Thanks @michaelwoerister, that's what I thought—the difference being, AIUI, that -fprofile-generate
instruments the IR whereas -fprofile-instr-generate
(which this issue seeks) effectively instruments the AST (via source mapping).
Maybe debuginfo can help there?
Unfortunately, for the reasons @kennytm gave in the comment to which @mssun linked above, debuginfo is not sufficient.
@eggyal yes, profile-generate
enables two passes:
pgo-instr-gen
which heuristically adds http://llvm.org/docs/LangRef.html#llvm-instrprof-increment-intrinsic (and related intrinsics) to the LLVM-IR basically by adding them to the beginning of codeblocks.instrprof
which lowers the above intrinsics to "real code" I assume these are intrinsics so the implementation of profile counting can be smart (threadsafe in threaded programs, using native types where needed etc.)Together (with the profile-rt library) these allow generation and subsequent use of profiling data during compilation. Unfortunately together these two passes are insufficient for code-coverage usage, since the LLVM is too far away from the AST. Part 4 of my write-up discusses writing the coverage mapping code that maps AST nodes to instrumentation intrinsics - this is what then enables frontend-guided coverage.
I suspect that adding the coverage map will require disabling the pgo-instr-gen
pass and adding the intrinsics manually (this seems to be what clang calls profile-instr-generate
?), because there's rust-specific knowledge that can/should be applied (e.g. generic expansions, semanticly equivalent AST changes etc.) and because there's no way to guess the profiling entries that will be generated by pgo-instr-gen
.
https://github.com/rust-lang/rust/pull/48346/files#diff-2030f049f8df2454e3720ea9403bc14aR446 is where we started adding the pgo-instr-gen
pass.
I am very eager to see this feature work for Rust. I was the person who designed and originally implemented Clang's profile-instr-generate feature (for both PGO and code coverage). I'm currently working on a project that is implemented in Rust and I miss the ability to get good code coverage data. I'm not yet familiar with the internal workings of the Rust compiler, I'd be happy to consult with anyone who is working on it. I can start by confirming that to get the best results, the instrumentation should be added in the Rust frontend by walking the AST, prior to any internal lowering so that the AST corresponds closely to the source constructs. Adding instrumentation in an LLVM pass can work OK for PGO but it's not what you want for code coverage.

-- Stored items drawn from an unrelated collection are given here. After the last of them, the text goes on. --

Lemma datetime_read year month day time rest :
  is_u16 year = true -> is_u8 month = true -> is_u8 day = true ->
  match time with
  | Some (hour, minute, second, micros) => is_u8 hour && is_u8 minute && is_u8 second && optional_u32 micros
  | None => true
  end = true ->
  decode_datetime (encode_binary_datetime year month day time ++ rest) =
    Some (shown (CvDatetime year month day time), len (encode_binary_datetime year month day time)).
Proof.
  intros Hy Hm Hd Ht. apply in_unsigned_spec in Hm, Hd. destruct (from_le_two year Hy) as (a & b & Ey & Fy).
  unfold decode_datetime, encode_binary_datetime, shown. destruct time as [[[[hour minute] second] micros]|].
  - apply andb_prop in Ht as [Ht Hu]. apply andb_prop in Ht as [Ht Hs]. apply andb_prop in Ht as [Hh Hmi]. apply in_unsigned_spec in Hh, Hmi, Hs.
    unfold fraction_text. rewrite Ey. destruct (nonzero micros) as [z|] eqn:Ez.
    + destruct (from_le_four z (nonzero_u32 _ _ Hu Ez)) as (c1 & c2 & c3 & c4 & Ec & Fc). rewrite Ec.
      sized 11 [a; b; byte.of_Z month; byte.of_Z day; byte.of_Z hour; byte.of_Z minute; byte.of_Z second; c1; c2; c3; c4] rest.
      unfold date_text, clock_text, at_, le_at. cbn [nth take drop]. rewrite !byte_unsigned_of, Fy, Fc by lia. now rewrite <- !app_assoc.
    + sized 7 [a; b; byte.of_Z month; byte.of_Z day; byte.of_Z hour; byte.of_Z minute; byte.of_Z second] rest.
      unfold date_text, clock_text, at_, le_at. cbn [nth take drop]. rewrite !byte_unsigned_of, Fy, app_nil_r by lia. now rewrite <- !app_assoc.
  - rewrite app_nil_r. destruct ((year =? 0) && (month =? 0) && (day =? 0)) eqn:E0.
    + apply andb_prop in E0 as [E0 ->%Z.eqb_eq]. apply andb_prop in E0 as [->%Z.eqb_eq ->%Z.eqb_eq].
      change zero with (byte.of_Z 0). sized 0 (@nil byte) rest. reflexivity.
    + rewrite Ey. sized 4 [a; b; byte.of_Z month; byte.of_Z day] rest.
      unfold date_text, at_, le_at. cbn [nth take drop]. now rewrite !byte_unsigned_of, Fy by lia.
Qed.

Lemma time_read negative days hour minute second micros rest :
  is_u32 days = true -> is_u8 hour = true -> is_u8 minute = true -> is_u8 second = true -> optional_u32 micros = true ->
  hour + days * 24 < 2 ^ 32 ->
  decode_time (encode_binary_time negative days hour minute second micros ++ rest) =
    Some (shown (CvTime negative days hour minute second micros), len (encode_binary_time negative days hour minute second micros)).
Proof.
  intros Hd Hh Hmi Hs Hu Hw. pose proof Hd as Hdr. apply in_unsigned_spec in Hdr, Hh, Hmi, Hs.
  destruct (from_le_four days Hd) as (a & b & c & d & Ed & Fd). unfold decode_time, encode_binary_time, shown. cbv zeta.
  assert (Ht : forall raw, raw = [byte.of_Z (if negative then 1 else 0); a; b; c; d; byte.of_Z hour; byte.of_Z minute; byte.of_Z second] -> forall more,
    time_text (raw ++ more) = (if negative then ascii "-" else []) ++ dec_padded 2 (hour + days * 24) ++ ascii ":" ++ dec_padded 2 minute ++ ascii ":" ++ dec_padded 2 second).
  { intros raw -> more. unfold time_text, time_hours, at_, le_at. cbn [nth take drop app]. rewrite !byte_unsigned_of, Fd by (destruct negative; lia).
    rewrite (Z.mod_small (days * 24)) by lia. unfold wrap_add. rewrite Z.mod_small by lia. now destruct negative. }
  destruct (_ && _) eqn:E0.
  - repeat match goal with H : _ && _ = true |- _ => apply andb_prop in H; destruct H end. zbool. clear Fd Ht. subst.
    unfold fraction_text. destruct (nonzero micros); [easy|]. change zero with (byte.of_Z 0). sized 0 (@nil byte) rest. reflexivity.
  - rewrite Ed. unfold fraction_text. destruct (nonzero micros) as [z|] eqn:Ez.
    + destruct (from_le_four z (nonzero_u32 _ _ Hu Ez)) as (c1 & c2 & c3 & c4 & Ec & Fc). rewrite Ec.
      sized 12 [byte.of_Z (if negative then 1 else 0); a; b; c; d; byte.of_Z hour; byte.of_Z minute; byte.of_Z second; c1; c2; c3; c4] rest.
      pose proof (Ht _ eq_refl [c1; c2; c3; c4]) as Et. cbn [app] in Et. rewrite Et. unfold le_at. cbn [drop take]. rewrite Fc. now rewrite <- !app_assoc.
    + sized 8 [byte.of_Z (if negative then 1 else 0); a; b; c; d; byte.of_Z hour; byte.of_Z minute; byte.of_Z second] rest.
      pose proof (Ht _ eq_refl []) as Et. cbn [app] in Et. rewrite Et. now rewrite app_nil_r.
Qed.

Lemma dated_tag tag : tag_dated tag = true -> tag_width tag = None /\ (tag =? column_type_tag MysqlTypeNull) = false /\
  (tag =? column_type_tag MysqlTypeFloat) = false /\ (tag =? column_type_tag MysqlTypeDouble) = false.
Proof. unfold tag_dated. intros H. apply orb_prop in H as [[H|H]%orb_prop|H]; apply Z.eqb_eq in H as ->; easy. Qed.
(** The loop of [first_statement]; every round moves on by a byte at least. *)
Fixpoint statement_loop (fuel : nat) (mode : ParseMode) (sql : list byte) (at_ start : nat) (significant : bool)
    : option (list byte * list byte) :=
  match fuel with
  | O => None
  | S fuel =>
      match sql !! at_ with
      | None => if significant then Some (drop start sql, []) else None
      | Some b =>
          if is_ascii_whitespace b then statement_loop fuel mode sql (S at_) start significant
          else if byte_eqb b semicolon then
            if significant then Some (drop start (take at_ sql), drop (S at_) sql)
            else statement_loop fuel mode sql (S at_) (S at_) significant
          else if byte_eqb b hash then statement_loop fuel mode sql (skip_line (length sql) sql at_) start significant
          else if byte_eqb b minus_byte && dashes_follow sql at_ then
            statement_loop fuel mode sql (skip_line (length sql) sql at_) start significant
          else if byte_eqb b slash && match sql !! S at_ with Some c => byte_eqb c star | None => false end then
            let body_start := (at_ + 2)%nat in
            let close := find_comment_end (length sql) sql body_start in
            if (length sql <=? close + 1)%nat then Some (drop start sql, [])
            else
              statement_loop fuel mode sql (close + 2) start
                (significant || comment_significant (drop body_start (take close sql)))
          else if is_quote b then
            statement_loop fuel mode sql (skip_quoted (length sql) mode b sql (S at_)) start true
          else statement_loop fuel mode sql (S at_) start true
      end
  end.

Definition first_statement (sql : list byte) (mode : ParseMode) : option (list byte * list byte) :=
  statement_loop (S (length sql)) mode sql 0 0 false.

(** The scan of a connection, under its session's mode; [None] is a session lock that is lost. *)
Definition session_first_statement (sql_mode : option (list byte)) (sql : list byte) : option (list byte * list byte) :=
  first_statement sql match sql_mode with Some value => from_sql_mode value | None => default_mode end.

(** ** What a request holds *)

(** The text between two quotes: a doubled quote and, where it escapes, a backslash with
    the byte after it stand for one character each. *)
Inductive quoted (mode : ParseMode) (quote : byte) : list byte -> Prop :=
| quoted_nil : quoted mode quote []
| quoted_escape b body : escapes mode quote = true -> quoted mode quote body -> quoted mode quote (backslash :: b :: body)
| quoted_double body : quoted mode quote body -> quoted mode quote (quote :: quote :: body)
| quoted_plain b body : b <> quote -> (b = backslash -> escapes mode quote = false) ->
    quoted mode quote body -> quoted mode quote (b :: body).

(** The text after a quote that is never closed. *)
Inductive left_open (mode : ParseMode) (quote : byte) : list byte -> Prop :=
| open_end body : quoted mode quote body -> left_open mode quote body
| open_escape body : quoted mode quote body -> escapes mode quote = true -> left_open mode quote (body ++ [backslash]).

(** The body holds the end of a comment. *)
Fixpoint has_close (body : list byte) : bool :=
  match body with
  | a :: (b :: _) as rest => (byte_eqb a star && byte_eqb b slash) || has_close rest
  | _ => false
  end.

Definition starts_with (p : byte -> Prop) (rest : list byte) : Prop := match rest with [] => False | b :: _ => p b end.
Definition ends_or (p : byte -> Prop) (rest : list byte) : Prop := match rest with [] => True | b :: _ => p b end.

#[export] Instance starts_with_dec p `{!forall b, Decision (p b)} rest : Decision (starts_with p rest).
Proof. destruct rest as [|b rest]; cbn; apply _. Defined.
#[export] Instance ends_or_dec p `{!forall b, Decision (p b)} rest : Decision (ends_or p rest).
Proof. destruct rest as [|b rest]; cbn; apply _. Defined.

Thank you both @bossmc and @bob-wilson — all very helpful! I've spent some time over the past week getting to grips with how instrprof is implemented in Clang, and have begun prototyping some broad structures of a Rust implementation.
I had pretty much come to exactly the conclusion you mention, @bob-wilson: in order to closely align coverage with the source, instrumentation will need to be added before the AST is lowered (or at least, before HIR is lowered to MIR—this seems slightly better to me as macros will then have been expanded). However, in order to maintain backend-independence, this presumably means that new instrumentation intrinsics will need to be introduced into the MIR (and possibly the HIR)?
As an intermediate step before working on that goal, I am currently thinking that I will first instrument the MIR on lowering to LLVM IR—and thereby prove that I have both instrumentation and coverage map generation working at that level first. But perhaps that would be unnecessarily arduous and I would be best to start with the AST/HIR?
Otherwise I do think that I have a reasonable feel right now for my next steps, but am more than happy to work on this with anyone else who'd like to contribute! Also very grateful to those who've offered their input, especially since this is my first foray into the internals of rustc.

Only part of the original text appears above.